While, the major equity indexes were mixed, the Nasdaq Composite bounced off of its long-term uptrend line Thursday. So far, the holding of this trend is a positive.
The data is largely neutral, while forward 12-month earnings estimates for the S&P 500, however, continued to rise.
Let take a closer look now.
On the Charts
Source: Worden
The indexes closed mixed Thursday with internals positive for the NYSE and negative for the Nasdaq. Trading volumes declined from the prior session on both exchanges.
The MidCap 400, Russell 2000 and Value Line Arithmetic Index posted gains as the remainder ended with losses.
The chart events of note were the Nasdaq Composite (see above) bouncing off of its long-term uptrend line from November 2020 while the Value Line index closed back above its 50-day moving average. However, the DJIA closed below support.
As of the close, we would view the Nasdaq Composite's successful test of long-term support as a plus.
The stochastic levels did flash bearish crossovers on the S&P 500, DJIA, MidCap 400 and Value Line index.
Cumulative breadth saw no changes in the current negative trends on the All Exchange and Nasdaq with the NYSE neutral.
Looking at the Data
The McClellan 1-Day Overbought/Oversold Oscillators are still neutral (All Exchange: +2.55 NYSE: +16.81 Nasdaq: -8.43).
The percentage of S&P 500 issues trading above their 50-day moving averages increased to 68% and remains neutral.
The Open Insider Buy/Sell Ratio slipped to 40.8 and remains neutral as well.
Meanwhile, the detrended Rydex Ratio (contrarian indicator), measuring the action of the leveraged ETF traders, lifted slightly to 0.97, also staying neutral.
This week's contrarian AAII Bear/Bull Ratio dropped to 1.12 but remained bullish as the crowd remains skeptical of the recent rally.
The Investors Intelligence Bear/Bull Ratio (24.4/55.0) (contrary indicator) was unchanged and remains neutral.
Valuation and Yields
The forward 12-month consensus earnings estimate for the S&P 500 from Bloomberg rose to $222.30 per share. This leaves the S&P's forward P/E multiple is 21.1x with the rule of 20" finding ballpark fair value at 18.3x.
The S&P's forward earnings yield is 4.73%.

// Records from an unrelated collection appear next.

(** X16. In every state reached from the initial state the instructions
    overlay is displayed exactly when the pointer is not locked. *)
Theorem instructions_follow_lock :
  forall es : list Event,
    instructions (run init es) = negb (isLocked (pointer (run init es))).
Proof.
  intro es.
  apply (run_invariant (fun s => instructions s = negb (isLocked (pointer s)))).
  - exact step_instructions.
  - reflexivity.
Qed.

(** X17. No event changes the walls, the player's height or the player's
    speed: every state of a run has those of the state the run started in. *)
Theorem world_is_fixed :
  forall (es : list Event) (s : State),
    walls (run s es) = walls s /\
    height (player (run s es)) = height (player s) /\
    speed (player (run s es)) = speed (player s).
Proof.
  intros es s.
  apply (run_invariant (sameWorld s)).
  - exact (step_sameWorld s).
  - repeat split.
Qed.

(** X18. In every state reached from the initial state the camera's Euler
    rotation is the pair of look angles, pitch about [X] and yaw about [Y],
    with no roll. *)
Theorem camera_follows_look :
  forall es : list Event,
    rotation (camera (run init es)) =
    mkEuler (vertical (rotationRef (run init es)))
            (horizontal (rotationRef (run init es))) 0.
Proof.
  intro es.
  apply (run_invariant lookSynced); [exact step_lookSynced | exact init_lookSynced].
Qed.

(** ** The frame update, continued *)

Module MoreFrameFacts.

Import THREE ThreeMaze Props MoreProps THREEFacts AxesFacts CollisionFacts
  FrameFacts NotesFacts.

Lemma resolve_still (h : R) (ws : list Wall) (p : Vector3) :
  resolve h ws p (mkVector3 0 0 0) = p.
Proof.
  unfold resolve. rewrite add_zero.
  destruct (negb (checkWallCollisions h ws p)); reflexivity.
Qed.

(** Opposite keys cancel in the velocity. *)
Lemma computeVelocity_cancel (m : MoveState) (c : Camera) (sp : R) :
  forward m = backward m -> left m = right m ->
  computeVelocity m c sp = mkVector3 0 0 0.
Proof.
  intros Hf Hl. unfold computeVelocity. rewrite Hf, Hl.
  destruct (backward m), (right m); unfold add, multiplyScalar; simpl;
    apply Vector3_eq; ring.
Qed.

(** A zero speed gives a zero velocity. *)
Lemma computeVelocity_zero_speed (m : MoveState) (c : Camera) :
  computeVelocity m c 0 = mkVector3 0 0 0.
Proof.
  unfold computeVelocity.
  destruct (forward m), (backward m), (left m), (right m);
    unfold add, multiplyScalar; simpl; apply Vector3_eq; ring.
Qed.

Lemma step_playerClear (s : State) (e : Event) :
  playerClear s -> playerClear (step s e).
Proof.
  intro H. destruct e as [code | code | event | granted | delta]; simpl.
  - exact H.
  - exact H.
  - unfold onMouseMove. destruct (isLocked (pointer s)); exact H.
  - destruct granted; exact H.
  - unfold animate. destruct (isLocked (pointer s)); [| exact H].
    unfold playerClear. simpl. now apply resolve_clear.
Qed.

Lemma init_playerClear : playerClear init.
Proof.
  unfold playerClear. apply checkWallCollisions_false.
  simpl height. simpl position. rewrite checkWallCollisions_maze.
  unfold mazeBoxes, playerBBox, intersectsBox. simpl. eval_tests. reflexivity.
Qed.

(** The squared length of a normalised vector that is not the zero vector. *)
Lemma normalize_sq (v : Vector3) :
  x v * x v + y v * y v + z v * z v <> 0 ->
  let n := normalize v in x n * x n + y n * y n + z n * z n = 1.
Proof.
  intros Hv n. unfold n, normalize, divideScalar, multiplyScalar, length. simpl.
  set (S := x v * x v + y v * y v + z v * z v) in *.
  assert (HS : 0 <= S) by (unfold S; nra).
  assert (HL : sqrt S * sqrt S = S) by (apply sqrt_def; exact HS).
  assert (HL0 : sqrt S <> 0).
  { intro H0. rewrite H0 in HL. lra. }
  rewrite JSFacts.or_num_nonzero by exact HL0.
  replace (x v * (1 / sqrt S) * (x v * (1 / sqrt S)) +
           y v * (1 / sqrt S) * (y v * (1 / sqrt S)) +
           z v * (1 / sqrt S) * (z v * (1 / sqrt S)))
    with (S / (sqrt S * sqrt S)) by (unfold S; field; exact HL0).
  rewrite HL. field. lra.
Qed.

(** The length of a vector whose squared length is [sp * sp]. *)
Lemma length_of_square (v : Vector3) (sp : R) :
  0 <= sp -> x v * x v + y v * y v + z v * z v = sp * sp -> length v = sp.
Proof.
  intros Hsp Hv. unfold length. rewrite Hv. now apply sqrt_square.
Qed.

(** Unless the camera looks straight up or down, [direction] has length 1. *)
Lemma direction_sq (pos : Vector3) (p yw : R) :
  cos p <> 0 ->
  let d := direction (mkCamera pos (mkEuler p yw 0)) in
  x d * x d + y d * y d + z d * z d = 1.
Proof.
  intros Hp d. unfold d, direction, quaternion. cbn [rotation].
  rewrite forward_axis.
  apply normalize_sq. unfold set_y. simpl.
  pose proof (sin_cos_one yw) as H1. intro H0.
  assert (Hs : sin yw = 0) by nra.
  assert (Hc : cos p * cos yw = 0) by nra.
  rewrite Hs in H1. apply Rmult_integral in Hc. destruct Hc as [Hc | Hc].
  - exact (Hp Hc).
  - rewrite Hc in H1. lra.
Qed.

Lemma rightVector_sq (pos : Vector3) (p yw : R) :
  let r := rightVector (mkCamera pos (mkEuler p yw 0)) in
  x r * x r + y r * y r + z r * z r = 1.
Proof.
  intro r. unfold r. rewrite rightVector_axis. simpl.
  generalize (sin_cos_one p) (sin_cos_one yw).
  generalize (sin p) (cos p) (sin yw) (cos yw). intros s1 c1 s2 c2 H1 H2. nsatz.
Qed.

End MoreFrameFacts.

Import MoreFrameFacts.

(** X19. In every state reached from the initial state, through any keys,
    mouse moves, lock changes and frames of any length, the player's box at
    the camera position intersects no wall of the maze. *)
Theorem player_never_in_wall :
  forall es : list Event,
    clear (height (player (run init es))) (walls (run init es))
      (position (camera (run init es))).
Proof.
  intro es.
  apply (run_invariant playerClear); [exact step_playerClear | exact init_playerClear].
Qed.

(** X20. Opposite keys cancel: when forward and backward are both pressed or
    both released, and likewise left and right, the velocity is zero for
    every camera rotation and a frame leaves the camera position as it is. *)
Theorem opposite_keys_cancel :
  forall (delta : R) (s : State),
    forward (moveState s) = backward (moveState s) ->
    left (moveState s) = right (moveState s) ->
    computeVelocity (moveState s) (camera s) (speed (player s) * delta) =
      mkVector3 0 0 0 /\
    position (camera (animate delta s)) = position (camera s).
Proof.
  intros delta s Hf Hl.
  pose proof (computeVelocity_cancel (moveState s) (camera s)
                (speed (player s) * delta) Hf Hl) as Hv.
  split; [exact Hv |].
  destruct (isLocked (pointer s)) eqn:HL.
  - rewrite animate_position by exact HL. rewrite Hv. apply resolve_still.
  - now rewrite animate_unlocked.
Qed.

Lemma opposite_keys_cancel_witness :
  let s := run lookingUpLeft [KeyDown "KeyW"; KeyDown "ArrowDown"] in
  forward (moveState s) = backward (moveState s) /\
  left (moveState s) = right (moveState s) /\
  computeVelocity (moveState s) (camera s) (speed (player s) * 1) =
    mkVector3 0 0 0 /\
  position (camera (animate 1 s)) = position (camera s).
Proof.
  intro s. split; [reflexivity |]. split; [reflexivity |].
  apply (opposite_keys_cancel 1 s); reflexivity.
Defined.

(** X21. Strafing speed does not depend on where the camera looks: with
    exactly one of left and right pressed and neither forward nor backward,
    the velocity of a frame has magnitude [speed * delta] for every yaw and
    pitch. *)
Theorem strafe_speed :
  forall (delta p yw : R) (s : State),
    isLocked (pointer s) = true ->
    rotation (camera s) = mkEuler p yw 0 ->
    forward (moveState s) = false ->
    backward (moveState s) = false ->
    xorb (left (moveState s)) (right (moveState s)) = true ->
    0 <= speed (player s) * delta ->
    length (velocity (player (animate delta s))) = speed (player s) * delta.
Proof.
  intros delta p yw s HL Hrot Hf Hb Hx Hsp.
  rewrite animate_velocity by exact HL.
  apply length_of_square; [exact Hsp |].
  destruct s as [[pos rot] pl ms rr ws ptr ins]. simpl in *. subst rot.
  pose proof (rightVector_sq pos p yw) as Hr. cbv zeta in Hr.
  unfold computeVelocity. rewrite Hf, Hb. clear Hsp. revert Hr.
  generalize (rightVector (mkCamera pos (mkEuler p yw 0))).
  intros r Hr. generalize (speed pl * delta). intro sp.
  destruct (left ms), (right ms); try discriminate Hx;
    unfold add, multiplyScalar; simpl; nsatz.
Qed.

The 10-Year Treasury yield rose to 1.73%. We view support for the 10-Year at 1.55% with resistance at 1.75%.
Near-Term Outlook
As the markets try to stabilize from the panic earlier this week, current investor sentiment, improved valuation, the neutral data and successful tests of long-term uptrends suggest we maintain our current "neutral/positive" macro-outlook for equities.